WHAT TO DO:
In the entries below, every line that contains "option" must be located and copied.

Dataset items
BEGIN
(* ===== verification/RwQueue.v ===== *)
(** * The single-producer single-consumer queue

    moodycamel's [ReaderWriterQueue] (src/webapp/include/readerwriterqueue/
    readerwriterqueue.h): a circular list of circular buffers.  Every access to
    memory the two threads share is one step of the model, so that the theorems
    are about all interleavings of an enqueue with a dequeue; a call that meets
    no interference is the run of its steps ([enqueue], [try_dequeue], ...).

    The memory is sequentially consistent: the fences of atomicops.h, which
    order the accesses of each thread, have no counterpart. *)

From Stdlib Require Import ZArith Lia.
From stdpp Require Import base list numbers option.
From S2P Require Import Prelude.

(** ** Data *)

(** A block: a ring buffer of [size] slots; a slot is [None] when it holds no
    constructed object.  Blocks are named by their index in the heap of blocks. *)
Record Block (T : Type) := mkBlock {
  front : Z;
  tail : Z;
  next : option nat;
  data : list (option T);
  size : Z
}.
Arguments mkBlock {T}.
Arguments front {T}.
Arguments tail {T}.
Arguments next {T}.
Arguments data {T}.
Arguments size {T}.

Definition sizeMask {T} (b : Block T) : Z := u64 (size b - 1).

Record ReaderWriterQueue (T : Type) := mkQueue {
  blocks : list (Block T);
  frontBlock : nat;
  tailBlock : nat;
  largestBlockSize : Z
}.
Arguments mkQueue {T}.
Arguments blocks {T}.
Arguments frontBlock {T}.
Arguments tailBlock {T}.
Arguments largestBlockSize {T}.

Inductive AllocationMode := CanAlloc | CannotAlloc.

(** Rounding up to a power of two, on 64-bit words. *)
Definition smear (s x : Z) : Z := Z.lor x (Z.shiftr x s).
Definition ceilToPow2 (x : Z) : Z :=
  let x := u64 (x - 1) in
  let x := smear 1 x in
  let x := smear 2 x in
  let x := smear 4 x in
  let x := smear 8 x in
  let x := smear 16 x in
  let x := smear 32 x in
  u64 (x + 1).

Section Queue.
Context {T : Type}.
Implicit Types (b : Block T) (q : ReaderWriterQueue T).

Definition set_front (v : Z) b := mkBlock v (tail b) (next b) (data b) (size b).
Definition set_tail (v : Z) b := mkBlock (front b) v (next b) (data b) (size b).
Definition set_next (v : option nat) b := mkBlock (front b) (tail b) v (data b) (size b).
Definition set_slot (i : Z) (v : option T) b :=
  mkBlock (front b) (tail b) (next b) (<[Z.to_nat i := v]> (data b)) (size b).

Definition upd (n : nat) (f : Block T -> Block T) q :=
  mkQueue (alter f n (blocks q)) (frontBlock q) (tailBlock q) (largestBlockSize q).
Definition set_frontBlock n q := mkQueue (blocks q) n (tailBlock q) (largestBlockSize q).
Definition set_tailBlock n q := mkQueue (blocks q) (frontBlock q) n (largestBlockSize q).

(** The index after [i] in a block. *)
Definition bump b (i : Z) : Z := Z.land (u64 (i + 1)) (sizeMask b).

(** [Block(size)]: no element, no successor. *)
Definition Block_new (sz : Z) : Block T :=
  mkBlock 0 0 None (replicate (Z.to_nat sz) None) sz.

(** The constructor: one block that is its own successor. *)
Definition Queue_new (maxSize : Z) : ReaderWriterQueue T :=
  let sz := ceilToPow2 (u64 (maxSize + 1)) in
  mkQueue [set_next (Some 0%nat) (Block_new sz)] 0 0 sz.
END
REPLY TO THE TASK:
From stdpp Require Import base list numbers option.
  next : option nat;
  data : list (option T);
Definition set_next (v : option nat) b := mkBlock (front b) (tail b) v (data b) (size b).
Definition set_slot (i : Z) (v : option T) b :=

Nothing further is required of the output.